Chociaż Stany Zjednoczone są znane jako ojczyzna wspaniałych komputerów, farmaceutyków i awioniki, są szerzej znane z produktów bardziej zorientowanych na konsumenta. Jaki inny kraj oferuje więcej jakości? Od niebieskich dżinsów po produkty rolne, od telewizji po ciężarówki, Ameryka rządzi na światowym rynku, tak samo jest z American Pilsner. W Londynie, Brukseli, Monachium i Tokio, mieszkańcy tych miast mówią z sentymentem o swoich doświadczeniach z American Pilsner. A jednak, co dziwne, w kraju zbyt często uważany jest za pariasa. Większość piwoszy zaczynała od tego stylu i niestety, coraz większa liczba odrzuca go jako niegodny – jakże niesłusznie.
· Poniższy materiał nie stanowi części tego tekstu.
(** What goes to the connection: a header, or a part of the body. *)
Inductive Sent := Header (status : Z) | Body (b : string).

(** The flags of the writer, and what has been sent. *)
(* internal/api/server.go:175-180 timeoutWriter *)
Record Writer := mkWriter { timedOut : bool; wrote : bool; sent : list Sent }.

Definition send (w : Writer) (x : Sent) : Writer := mkWriter (timedOut w) (wrote w) (sent w ++ [x]).
Definition set_wrote (w : Writer) : Writer := mkWriter (timedOut w) true (sent w).
Definition set_timedOut (w : Writer) : Writer := mkWriter true (wrote w) (sent w).

Inductive Pc := P0 | P1 | P2 | PEnd.

(** A step of the handler's [WriteHeader], from a program counter. *)
(* internal/api/server.go:182-188 timeoutWriter.WriteHeader *)
Definition WriteHeader_step (status : Z) (pc : Pc) (w : Writer) : Pc * Writer :=
  match pc with
  | P0 => (if timedOut w then PEnd else P1, w)
  | P1 => (P2, set_wrote w)
  | P2 => (PEnd, send w (Header status))
  | PEnd => (PEnd, w)
  end.

(** A step of its [Write], which fails after a timeout. *)
(* internal/api/server.go:190-196 timeoutWriter.Write *)
Definition Write_step (b : string) (pc : Pc) (w : Writer) : Pc * Writer :=
  match pc with
  | P0 => (if timedOut w then PEnd else P1, w)
  | P1 => (P2, set_wrote w)
  | P2 => (PEnd, send w (Body b))
  | PEnd => (PEnd, w)
  end.

(** The body of the answer, with [~] for the double quote. *)
Fixpoint quoted (s : string) : string :=
  match s with
  | EmptyString => EmptyString
  | String c s => String (if Ascii.eqb c (Ascii.ascii_of_nat 126) then Ascii.ascii_of_nat 34 else c) (quoted s)
  end.
Definition timeout_body : string := quoted "{~error~:{~code~:~timeout~,~message~:~request timed out~}}".

(** A step of the timer's callback; header and body go out together. *)
(* internal/api/server.go:145-173 Server.timeout *)
Definition timeout_step (pc : Pc) (w : Writer) : Pc * Writer :=
  match pc with
  | P0 => (if wrote w then PEnd else P1, w)
  | P1 => (P2, set_timedOut w)
  | P2 => (PEnd, send (send w (Header 503)) (Body timeout_body))
  | PEnd => (PEnd, w)
  end.

(** The handler makes its calls one after the other: [calls], the first of which is at [pc]. *)
Record Handler := mkHandler { calls : list Sent; pc : Pc }.

Definition handler_step (h : Handler) (w : Writer) : Handler * Writer :=
  match calls h with
  | [] => (h, w)
  | c :: rest =>
      let '(pc', w) := match c with Header status => WriteHeader_step status (pc h) w | Body b => Write_step b (pc h) w end in
      (match pc' with PEnd => mkHandler rest P0 | _ => mkHandler (c :: rest) pc' end, w)
  end.

(** A schedule: [true] is a step of the handler, [false] one of the timer. *)
Fixpoint run (sched : list bool) (h : Handler) (t : Pc) (w : Writer) : Handler * Pc * Writer :=
  match sched with
  | [] => (h, t, w)
  | true :: sched' => let '(h, w) := handler_step h w in run sched' h t w
  | false :: sched' => let '(t, w) := timeout_step t w in run sched' h t w
  end.

Definition fresh : Writer := mkWriter false false [].

(** Once the timeout has set its flag while the handler is between two calls, nothing of the
    handler is sent any more, in any schedule: what is still sent is the answer of the timeout. *)
Lemma timed_out_silences sched calls w :
  timedOut w = true →
  sent (run sched (mkHandler calls P0) P2 w).2 = sent w ∨
  sent (run sched (mkHandler calls P0) P2 w).2 = sent w ++ [Header 503; Body timeout_body].
Proof.
  assert (∀ sched calls w, timedOut w = true → sent (run sched (mkHandler calls P0) PEnd w).2 = sent w) as Hend.
  { clear. intros sched. induction sched as [|[] sched IH]; intros calls w Hw; [done| |by apply IH]. cbn.
    destruct calls as [|[status|b] rest]; cbn; rewrite ?Hw; by apply IH. }
  revert calls w. induction sched as [|[] sched IH]; intros calls w Hw; [by left| |].
  - cbn. destruct calls as [|[status|b] rest]; cbn; rewrite ?Hw; by apply IH.
  - right. cbn. rewrite Hend by done. cbn. by rewrite <- (assoc_L (++)).
Qed.

(** Once the handler has set its flag before the timeout checks it, the timeout sends nothing in
    any schedule: everything sent from then on is a call of the handler. *)
Lemma wrote_disarms sched h w x :
  wrote w = true → timedOut w = false → x ∈ sent (run sched h P0 w).2 → x ∈ sent w ∨ x ∈ calls h.
Proof.
  assert (∀ sched h t w, wrote w = true → timedOut w = false → t = P0 ∨ t = PEnd →
    x ∈ sent (run sched h t w).2 → x ∈ sent w ∨ x ∈ calls h) as Hall; [|intros; apply (Hall sched h P0 w); auto].
  clear. intros sched. induction sched as [|[] sched IH]; intros h t w Hw Ht Hpc; cbn; [by left| |].
  - unfold handler_step. destruct h as [[|c rest] pc0]; cbn; [by apply IH|]. rewrite !elem_of_cons.
    destruct c as [status|b], pc0; cbn; rewrite ?Ht; intros Hx; apply IH in Hx; try done; cbn in Hx;
      rewrite ?elem_of_app, ?list_elem_of_singleton, ?elem_of_cons in Hx; tauto.
  - destruct Hpc as [->| ->]; cbn; rewrite ?Hw; apply IH; auto.
Qed.

(** When one of the two runs to its end before the other starts, one answer is sent: the
    handler's, or the timeout's. *)
Theorem serial_timeout_single status b :
  let h := mkHandler [Header status; Body b] P0 in
  sent (run [true; true; true; true; true; true; false; false; false] h P0 fresh).2 = [Header status; Body b] ∧
  sent (run [false; false; false; true; true] h P0 fresh).2 = [Header 503; Body timeout_body].
Proof. done. Qed.

(** But check and set are separate steps: both may pass their check before either sets its flag,
    and then two headers are written. *)
Theorem interleaved_timeout_double status b :
  sent (run [true; false; true; false; true; false; true] (mkHandler [Header status; Body b] P0) P0 fresh).2
    = [Header status; Header 503; Body timeout_body].
Proof. done. Qed.
End Timeout.

(** ** A concrete server *)

Module ToyServer.
#[global] Instance codec : ApiCodec := {
  json_DecodeCreate _ _ := Ok ToyManager.request;
  json_DecodeSnapshot _ _ := Err (Errorf "EOF");
  json_DecodeCredentials body _ := Ok (body, "correct horse"%string);
  json_DecodeRefresh body _ := Ok body;
}.

Definition env : Env := mkEnv "n1" (Ok [1; 2; 255]) 7 (λ n, Z.of_nat n) "" true [Tick StateRunning 3 3; Tick StateCompleted 5 5; Tick StateCompleted 5 5].
Definition server : Server := SetAuth NewServer ToyJwt.manager.

(** The manager of [ToyPostgres] has one simulation, of alice. *)
Definition state : ToyRedis.State * Manager (R := Toy.runtime) (M := nat) (St := DB) :=
  (ToyRedis.mkState ∅ 0, ToyPostgres.m1).

Definition token (user : string) : string :=
  match IssueAccess ToyJwt.manager 5 6 user RoleUser with Ok t => t | Err _ => ""%string end.
Definition request (user : string) : Request :=
  mkRequest "POST" "" ("Bearer " +:+ token user) "192.0.2.1:1234" "" None.
Definition claims (user : string) : Claims := issued_claims user RoleUser (tm_accessTTL ToyJwt.manager) 5 6.

Definition started := Router (S := ToyRedis.State) 4 server env (OnSimulation "s1" OpStart) state (request "alice").
Definition state' := match started with Done (st, _) => st | Panic _ => state end.
Definition response := match started with Done (_, resp) => resp | Panic _ => mkResponse 0 [] BEmpty end.
End ToyServer.

Lemma changes_need_permission_witness :
  mgr_watchers ToyServer.state'.2 ≠ mgr_watchers ToyServer.state.2 ∧
  permitted ToyServer.server ToyServer.env ToyServer.state.2 (ToyServer.request "alice") (OnSimulation "s1" OpStart).
Proof.
  assert (mgr_watchers ToyServer.state'.2 ≠ mgr_watchers ToyServer.state.2) as Hch by (vm_compute; done).
  split; [exact Hch|].
  apply (changes_need_permission 4 ToyServer.server ToyServer.env (OnSimulation "s1" OpStart) (ToyRedis.mkState ∅ 0)
    ToyPostgres.m1 (ToyServer.request "alice") ToyServer.state' ToyServer.response).
  - reflexivity.
  - vm_compute. reflexivity.
  - intros Heq. apply Hch. by rewrite Heq.
Defined.

Lemma foreign_simulation_hidden_witness :
  Router (S := ToyRedis.State) 4 ToyServer.server ToyServer.env (OnSimulation "s1" OpStream) ToyServer.state
    (ToyServer.request "bob")
  = Done (ToyServer.state, mkResponse 404 [json_header] (BError "not_found" "simulation not found")).
Proof.
  destruct (mgr_heap ToyPostgres.m1 !! mg_sim ToyPostgres.entry) as [sim|] eqn:Es; [|vm_compute in Es; done].
  apply (foreign_simulation_hidden 4 ToyServer.server ToyServer.env ToyJwt.manager (ToyServer.claims "bob") "s1" OpStream
    (ToyRedis.mkState ∅ 0) ToyPostgres.m1 (ToyServer.request "bob") ToyPostgres.entry sim).
  - reflexivity.
  - vm_compute. done.
  - vm_compute. reflexivity.
  - vm_compute. done.
  - vm_compute. reflexivity.
  - exact Es.
  - vm_compute. done.
Defined.

Lemma lifecycle_status_codes_witness :
  status_of (on_simulation 4 ToyServer.server ToyServer.env "s1" OpPause ToyServer.state (ToyServer.request "alice")) = Some 409 ∧
  status_of (on_simulation 4 ToyServer.server ToyServer.env "s2" OpPause ToyServer.state (ToyServer.request "alice")) = Some 404.
Proof.
  destruct (mgr_heap ToyPostgres.m1 !! mg_sim ToyPostgres.entry) as [sim|] eqn:Es; [|vm_compute in Es; done].
  assert (sim_state sim = StateIdle) as Hi by (vm_compute in Es; injection Es as <-; done).
  split.
  - pose proof (lifecycle_status_codes 4 ToyServer.server ToyServer.env "s1" (ToyRedis.mkState ∅ 0) ToyPostgres.m1
      (ToyServer.request "alice") eq_refl) as [H _].
    destruct (H ToyPostgres.entry sim) as (_ & Hp & _); [vm_compute; reflexivity|exact Es|].
    rewrite Hi in Hp. exact Hp.
  - pose proof (lifecycle_status_codes 4 ToyServer.server ToyServer.env "s2" (ToyRedis.mkState ∅ 0) ToyPostgres.m1
      (ToyServer.request "alice") eq_refl) as [_ H].
    specialize (H ltac:(vm_compute; reflexivity)). apply Forall_cons in H as [_ H]. by apply Forall_cons in H as [H _].
Defined.

(** A simulation of someone else and one that does not exist are answered alike by some routes, but
    not by all: the error message, or even the status, tells them apart. *)
Definition answer_to (user id : string) (op : SimOp) : option (Response Payload) :=
  match Router (S := ToyRedis.State) 4 ToyServer.server ToyServer.env (OnSimulation id op) ToyServer.state (ToyServer.request user) with
  | Done (_, resp) => Some resp
  | Panic _ => None
  end.

Theorem foreign_and_missing_distinguishable :
  answer_to "bob" "s1" OpGet = answer_to "bob" "s9" OpGet ∧
  answer_to "bob" "s1" OpStop ≠ answer_to "bob" "s9" OpStop ∧
  rs_Status <$> answer_to "bob" "s1" OpRestore = Some 404 ∧ rs_Status <$> answer_to "bob" "s9" OpRestore = Some 400.
Proof. vm_compute. split_and!; done. Qed.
Wyciągnięty z chłodnej lodówki lub wyciągnięty z lodowatej wanny, American Pilsner opanowuje wymagającą rolę. Zadowala wielką, milczącą większość, bardziej niż odpowiednio reprezentuje Stany Zjednoczone za granicą i łagodnie gasi palące pragnienie. Następnym razem, gdy Twoje kubki smakowe osłabną, lub gdy ogarnie Cię upał, spróbuj sięgnąć po American Pilsner. Nie osądzaj. Zamiast tego wybierz się w podróż w czasie do swoich piwnych korzeni i odnów znajomość ze światowym klasykiem z własnego podwórka.

Przedruk dzięki uprzejmości Gregga Smitha.

.

Dodaj komentarz

Twój adres e-mail nie zostanie opublikowany.